ACID est notre studio de virtual design. C’est un studio créatif (et non exécutif) qui développe pour les marques de mode un storytelling de façon nouvelle, grâce à des outils nouveaux. On permet à ces marques de se créer une identité dans le monde virtuel. Autant par des campagnes publicitaires que par de la création de boutiques virtuelles. Parfois, il s’agit simplement de digitaliser une collection et de créer en boutique des miroirs dans lesquels on peut choisir ses habits, les customizer, et les essayer sans même se déshabiller. Les concepts qu’on propose se déclinent sous différentes formes et sur différents supports: films, sites web, réseaux sociaux, images print… On travaille sur le plan de l’image, et du marketing dit “3.0”, pour créer des expériences.

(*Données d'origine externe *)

(** A call on a resident page whose pin count is not positive fails. *)
Lemma UnpinPgImp_not_pinned (s : t) (page_id : Z) (frame_id : nat) (is_dirty : bool) :
  page_table_ s !! page_id = Some frame_id ->
  (frame_id < length (pages_ s))%nat ->
  pin_count_ (page_at s frame_id) <= 0 ->
  (UnpinPgImp s page_id is_dirty).2 = false.
Proof.
  intros Ht Hf Hp. unfold UnpinPgImp. rewrite Ht.
  destruct is_dirty.
  - rewrite page_at_set_page by exact Hf. cbn [pin_count_].
    destruct (Z.leb_spec (pin_count_ (page_at s frame_id)) 0); [reflexivity | lia].
  - destruct (Z.leb_spec (pin_count_ (page_at s frame_id)) 0); [reflexivity | lia].
Qed.

End BufferPoolFacts.

Section BufferPoolRuns.
Import BufferPoolManagerInstance Runs.

(** C6 (the code at the failing input): page 0 is resident, clean and has
    pin count 0; UnpinPage(0, true) returns false, and the page is dirty
    afterwards. *)
Theorem UnpinPgImp_failed_call_sets_dirty :
  let s := unpinned_page_pool.2 in
  page_table_ s !! 0 = Some 0%nat
  /\ pin_count_ (page_at s 0) = 0
  /\ is_dirty_ (page_at s 0) = false
  /\ (UnpinPgImp s 0 true).2 = false
  /\ is_dirty_ (page_at (UnpinPgImp s 0 true).1 0) = true.
Proof. vm_compute. repeat split; reflexivity. Qed.

(** C5 (the code at the failing input): after NewPage, UnpinPage(0) and
    DeletePage(0) on a pool of one frame, DeletePage has returned true and
    frame 0 is in the free list and in the replacer at once. *)
Theorem DeletePgImp_leaves_frame_in_replacer :
  let s := unpinned_page_pool.2 in
  page_table_ s !! 0 = Some 0%nat
  /\ exactly_one_place s 0 = true
  /\ (DeletePgImp s 0).2 = true
  /\ in_free_list (DeletePgImp s 0).1 0 = true
  /\ in_replacer (DeletePgImp s 0).1 0 = true
  /\ exactly_one_place (DeletePgImp s 0).1 0 = false
  /\ (DeletePgImp s 0).1
     = (run_calls single_frame_pool [NewPage; UnpinPage 0 false; DeletePage 0]).2.
Proof. vm_compute. repeat split; reflexivity. Qed.

End BufferPoolRuns.

(** ** Parallel buffer pool *)

Section ParallelFacts.
Import ParallelBufferPoolManager Runs.

(** With one frame per instance the pool capacity is the number of
    instances, and the routing index is [page_id mod N]. *)
Lemma instance_index_single_frame (num_instances : nat) (page_id : Z) :
  0 <= page_id < 2 ^ 64 -> (0 < num_instances)%nat -> Z.of_nat num_instances < 2 ^ 64 ->
  instance_index (init num_instances 1) page_id = page_id mod Z.of_nat num_instances.
Proof.
  intros Hp Hn Hlt. unfold instance_index, GetPoolSize, init. cbn [num_instances_ pool_size_].
  rewrite Z.mul_1_r, (Z.mod_small page_id) by lia.
  rewrite (Z.mod_small (Z.of_nat num_instances)) by lia. reflexivity.
Qed.

(** C1 (the code at the failing input): in a pool of four instances of three
    frames, six NewPage calls hand out pages 0 to 5; page 5 lives in instance
    1 = 5 mod 4, but GetBufferPoolManager computes index 5 = 5 mod 12, reads a
    null pointer there, and FetchPage, UnpinPage and FlushPage on page 5 go
    through it. *)
Theorem GetBufferPoolManager_routes_by_pool_capacity :
  match new_pages 6 four_instances with
  | Some (p, ids) =>
      ids = [0; 1; 2; 3; 4; 5]
      /\ resident_in p (5 mod 4) 5 = true
      /\ instance_index p 5 = 5
      /\ (GetBufferPoolManager p 5).2 = None
      /\ FetchPgImp p 5 = None
      /\ UnpinPgImp p 5 false = None
      /\ FlushPgImp p 5 = None
  | None => False
  end.
Proof. vm_compute. repeat split; reflexivity. Qed.

End ParallelFacts.

(** ** Bucket pages over int keys and values *)

Section BucketRuns.
Import HashTableBucketPage Runs.

(** C9 (counterexample): on a zeroed page and a vector that already holds 7,
    GetValue appends nothing and returns true; and on a page whose slot 0 is
    readable, holds key 1, and has no occupied bit, GetValue for key 1
    appends nothing. *)
Lemma GetValue_flag_counts_earlier_values :
  int_bucket_GetValue int_zero_page 1 [7] = ([7], true)
  /\ IsReadable readable_unoccupied_page 0 = true
  /\ key_matches IntComparator (0, 0) readable_unoccupied_page 0 1 = true
  /\ int_bucket_GetValue readable_unoccupied_page 1 [] = ([], false).
Proof. vm_compute. repeat split; reflexivity. Qed.

(** C10 (witness): the page reached by Insert(1, 2) on a zeroed page. *)
Lemma reachable_occupied_prefix_witness :
  let b := (int_bucket_Insert int_zero_page 1 2).1 in
  reachable capacity IntComparator Z.eqb (0, 0) (0, 0) b
  /\ (exists p, occupied_prefix capacity b p)
  /\ (forall key (out : list Z),
        (GetValue capacity IntComparator (0, 0) b key out).1
        = out ++ readable_values capacity IntComparator (0, 0) b key).
Proof.
  cbv zeta.
  assert (Hr : reachable capacity IntComparator Z.eqb (0, 0) (0, 0)
                 (int_bucket_Insert int_zero_page 1 2).1)
    by (apply reachable_Insert, reachable_zero).
  split; [exact Hr |].
  pose proof (reachable_occupied_prefix capacity IntComparator Z.eqb (0, 0) (0, 0) _ Hr)
    as (Hp & _ & Hg & _).
  split; [exact Hp | exact Hg].
Defined.

End BucketRuns.

(** ** The directory page and the index *)

Section DirectoryFacts.
Import HashTableDirectoryPage.

Lemma Size_nonneg (d : t) : 0 <= Size d.
Proof. unfold Size. apply Z.shiftl_nonneg. lia. Qed.

Lemma CanShrink_true (d : t) :
  CanShrink d = true
  <-> forall i, 0 <= i < Size d -> GetLocalDepth d i < GetGlobalDepth d.
Proof.
  unfold CanShrink, GetGlobalDepth. rewrite forallb_forall. split.
  - intros H i Hi. specialize (H (Z.to_nat i)).
    rewrite Z2Nat.id in H by lia. apply Z.ltb_lt, H, in_seq. lia.
  - intros H n Hn. apply in_seq in Hn. apply Z.ltb_lt, H.
    pose proof (Size_nonneg d). lia.
Qed.

Lemma in_slots (d : t) (i : Z) :
  0 <= i < Size d -> In i (map Z.of_nat (seq 0 (Z.to_nat (Size d)))).
Proof.
  intros Hi. apply in_map_iff. exists (Z.to_nat i). split; [lia |].
  apply in_seq. lia.
Qed.

Lemma coalescedb_true (d : t) : coalescedb d = true -> coalesced d.
Proof.
  unfold coalescedb, coalesced. cbv zeta. rewrite forallb_forall.
  intros H i j Hi Hj Hmod Hld.
  specialize (H i (in_slots d i Hi)). rewrite forallb_forall in H.
  specialize (H j (in_slots d j Hj)).
  rewrite Hmod, Hld, !Z.eqb_refl in H. cbn in H. apply Z.eqb_eq, H.
Qed.

Lemma DecrGlobalDepth_local_depths (d : t) :
  local_depths_ (DecrGlobalDepth d) = local_depths_ d.
Proof. unfold DecrGlobalDepth. destruct (CanShrink d); reflexivity. Qed.

Lemma DecrGlobalDepth_shrinks (d : t) :
  (forall i, 0 <= i < Size d -> GetLocalDepth d i < GetGlobalDepth d) ->
  GetGlobalDepth (DecrGlobalDepth d) = GetGlobalDepth d - 1.
Proof.
  intros H. apply CanShrink_true in H. unfold DecrGlobalDepth. rewrite H. reflexivity.
Qed.

Lemma DecrGlobalDepth_changed (d : t) :
  GetGlobalDepth (DecrGlobalDepth d) <> GetGlobalDepth d ->
  forall i, 0 <= i < Size d -> GetLocalDepth d i < GetGlobalDepth d.
Proof.
  intros H. apply CanShrink_true. unfold DecrGlobalDepth in H.
  destruct (CanShrink d); [reflexivity | contradiction].
Qed.

Lemma DecrGlobalDepth_keeps (d : t) :
  (exists i, 0 <= i < Size d /\ GetLocalDepth d i = GetGlobalDepth d) ->
  GetGlobalDepth (DecrGlobalDepth d) = GetGlobalDepth d.
Proof.
  intros (i & Hi & Heq). unfold DecrGlobalDepth.
  destruct (CanShrink d) eqn:Hc; [| reflexivity].
  pose proof (proj1 (CanShrink_true d) Hc i Hi). lia.
Qed.

End DirectoryFacts.

Section IndexFacts.
Import ExtendibleHashTable.
Context {K V : Type}.
Variable BUCKET_ARRAY_SIZE : nat.
Variable zeroed_mapping : K * V.
Variable hash_fn : K -> Z.

Local Abbreviation Merge_round := (Merge_round BUCKET_ARRAY_SIZE zeroed_mapping hash_fn).
Local Abbreviation KeyToDirectoryIndex := (KeyToDirectoryIndex hash_fn).

Lemma sweep_down_global_depth (body : Dir.t -> Z -> Dir.t) :
  (forall d idx, Dir.global_depth_ (body d idx) = Dir.global_depth_ d) ->
  forall n step d idx,
    Dir.global_depth_ (sweep_down n body step d idx) = Dir.global_depth_ d.
Proof.
  intros Hbody. induction n as [| n IH]; intros step d idx; cbn [sweep_down].
  - reflexivity.
  - destruct (idx <? step); [apply Hbody |]. rewrite IH. apply Hbody.
Qed.

Lemma sweep_up_global_depth (body : Dir.t -> Z -> Dir.t) :
  (forall d idx, Dir.global_depth_ (body d idx) = Dir.global_depth_ d) ->
  forall n step d idx,
    Dir.global_depth_ (sweep_up n body step d idx) = Dir.global_depth_ d.
Proof.
  intros Hbody. induction n as [| n IH]; intros step d idx; cbn [sweep_up].
  - reflexivity.
  - destruct (idx <? Dir.Size d); [| reflexivity]. rewrite IH. apply Hbody.
Qed.

(** The rounds given to the sweeps are enough: with a positive step the
    downward sweep breaks, and the upward sweep leaves the directory, before
    they run out, so more rounds change nothing. *)
Lemma sweep_down_rounds (body : Dir.t -> Z -> Dir.t) (step : Z) :
  0 < step ->
  forall n m d idx,
    0 <= idx -> (Z.to_nat idx < n)%nat -> (Z.to_nat idx < m)%nat ->
    sweep_down n body step d idx = sweep_down m body step d idx.
Proof.
  intros Hstep. induction n as [| n IH]; intros m d idx Hidx Hn Hm; [lia |].
  destruct m as [| m]; [lia |]. cbn [sweep_down].
  destruct (Z.ltb_spec idx step); [reflexivity |].
  apply IH; lia.
Qed.

Lemma sweep_up_rounds (body : Dir.t -> Z -> Dir.t) (step : Z) :
  0 < step ->
  (forall d idx, Dir.global_depth_ (body d idx) = Dir.global_depth_ d) ->
  forall n m d idx,
    (Z.to_nat (Dir.Size d - idx) <= n)%nat -> (Z.to_nat (Dir.Size d - idx) <= m)%nat ->
    sweep_up n body step d idx = sweep_up m body step d idx.
Proof.
  intros Hstep Hbody.
  assert (Hsize : forall d idx, Dir.Size (body d idx) = Dir.Size d)
    by (intros d idx; unfold Dir.Size; now rewrite Hbody).
  induction n as [| n IH]; intros m d idx Hn Hm.
  - destruct m as [| m]; [reflexivity |]. cbn [sweep_up].
    destruct (Z.ltb_spec idx (Dir.Size d)); [lia | reflexivity].
  - destruct m as [| m]; cbn [sweep_up].
    + destruct (Z.ltb_spec idx (Dir.Size d)); [lia | reflexivity].
    + destruct (Z.ltb_spec idx (Dir.Size d)); [| reflexivity].
      apply IH; rewrite Hsize; lia.
Qed.

Lemma sweep_rounds_suffice (body : Dir.t -> Z -> Dir.t) (step : Z) (d : Dir.t)
      (start : Z) (n : nat) :
  0 < step ->
  (forall d idx, Dir.global_depth_ (body d idx) = Dir.global_depth_ d) ->
  0 <= start < Dir.Size d ->
  (S (Z.to_nat (Dir.Size d)) <= n)%nat ->
  sweep_up n body step (sweep_down n body step d start) start = sweep body step d start.
Proof.
  intros Hstep Hbody Hstart Hn. unfold sweep. cbv zeta.
  rewrite (sweep_down_rounds body step Hstep n (S (Z.to_nat (Dir.Size d))) d start)
    by lia.
  apply sweep_up_rounds; try assumption;
    unfold Dir.Size; rewrite sweep_down_global_depth by assumption;
    fold (Dir.Size d); lia.
Qed.

Lemma coalesce_global_depth (d : Dir.t) (directory_idx : Z) :
  Dir.GetGlobalDepth (coalesce d directory_idx) = Dir.GetGlobalDepth d.
Proof.
  unfold coalesce, sweep, Dir.GetGlobalDepth. cbv zeta.
  rewrite sweep_up_global_depth, sweep_down_global_depth by reflexivity.
  reflexivity.
Qed.

(** C3: a round of Merge that coalesces an empty bucket into its split image
    of equal depth decrements the global depth only when every directory
    slot then has a local depth below the global depth; when some slot is
    left with a local depth equal to the global depth, the global depth stays
    as it was.  The local depths are those the coalescing left. *)
Theorem Merge_round_shrinks_only_below_global_depth
        (h h' : t K V) (key : K) :
  Merge_round h key = Some h' ->
  let c := coalesce (dir_page_ h) (KeyToDirectoryIndex key (dir_page_ h)) in
  Dir.GetGlobalDepth c = Dir.GetGlobalDepth (dir_page_ h)
  /\ Dir.local_depths_ (dir_page_ h') = Dir.local_depths_ c
  /\ ((forall i, 0 <= i < Dir.Size c -> Dir.GetLocalDepth c i < Dir.GetGlobalDepth c) ->
      Dir.GetGlobalDepth (dir_page_ h') = Dir.GetGlobalDepth (dir_page_ h) - 1)
  /\ (Dir.GetGlobalDepth (dir_page_ h') <> Dir.GetGlobalDepth (dir_page_ h) ->
      forall i, 0 <= i < Dir.Size c -> Dir.GetLocalDepth c i < Dir.GetGlobalDepth c)
  /\ ((exists i, 0 <= i < Dir.Size c /\ Dir.GetLocalDepth c i = Dir.GetGlobalDepth c) ->
      Dir.GetGlobalDepth (dir_page_ h') = Dir.GetGlobalDepth (dir_page_ h)).
Proof.
  unfold ExtendibleHashTable.Merge_round. cbv zeta.
  destruct (negb (Bucket.IsEmpty _)); [discriminate |].
  destruct (_ || _)%bool; [discriminate |].
  intros [= <-]. cbn [dir_page_].
  set (c := coalesce (dir_page_ h) (KeyToDirectoryIndex key (dir_page_ h))).
  pose proof (coalesce_global_depth (dir_page_ h) (KeyToDirectoryIndex key (dir_page_ h)))
    as Hgd. fold c in Hgd.
  split; [exact Hgd |]. split; [apply DecrGlobalDepth_local_depths |].
  rewrite <- Hgd. split; [apply DecrGlobalDepth_shrinks |].
  split; [apply DecrGlobalDepth_changed | apply DecrGlobalDepth_keeps].
Qed.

Celles-ci ne tendent pas à effacer le physique, mais à augmenter cette réalité. Grâce à elles, les marques peuvent s’exprimer à travers de nouveaux moyens de création.

Quelle a été la genèse de ce projet ?
Je me suis orientée vers des études en production à Bournemouth University en Angleterre, avec l’envie de créer des images irréelles. J’ai toujours été fascinée par les univers fantasmagoriques de réalisateurs comme Tim Burton ou Wes Anderson, avec un faible pour l’animation. A partir de ces ambitions et inspirations là, on s’est dirigées vers un projet de création d’images inédites. Pour ça, il fallait emprunter la voie des nouvelles technologies – c’est là l’aspect le plus technique de notre activité. Mais il n’était pas question de l’envisager sans une dimension artistique – d’ailleurs, dès l’université, j’ai initié un rapprochement entre le pôle science et le pôle art, en reliant le milieu de la production à celui de la post-production. Puis j’ai enchaîné les stages dans différents studios, à Paris ou à Londres, pour comprendre quelles étaient les différentes étapes de création de ces images inédites. Les trois quarts des jeunes spécialisés en effets spéciaux ont rejoint des studios dédiés à des marvels ou à des films d’animation à gros budgets. Ils ne se sont pas du tout tournés vers le marketing ou la pub. Alors que nous, on a vu là une occasion pour les marques de créer des nouveaux types de contenu. En 2017, je pensais déjà à des espaces virtuels dans lesquels se promener et imaginer des environnements pour des marques. A l’époque, on me prenait gentiment pour une folle. Maintenant, ça répond à une demande qui en complètement en train de se généraliser. 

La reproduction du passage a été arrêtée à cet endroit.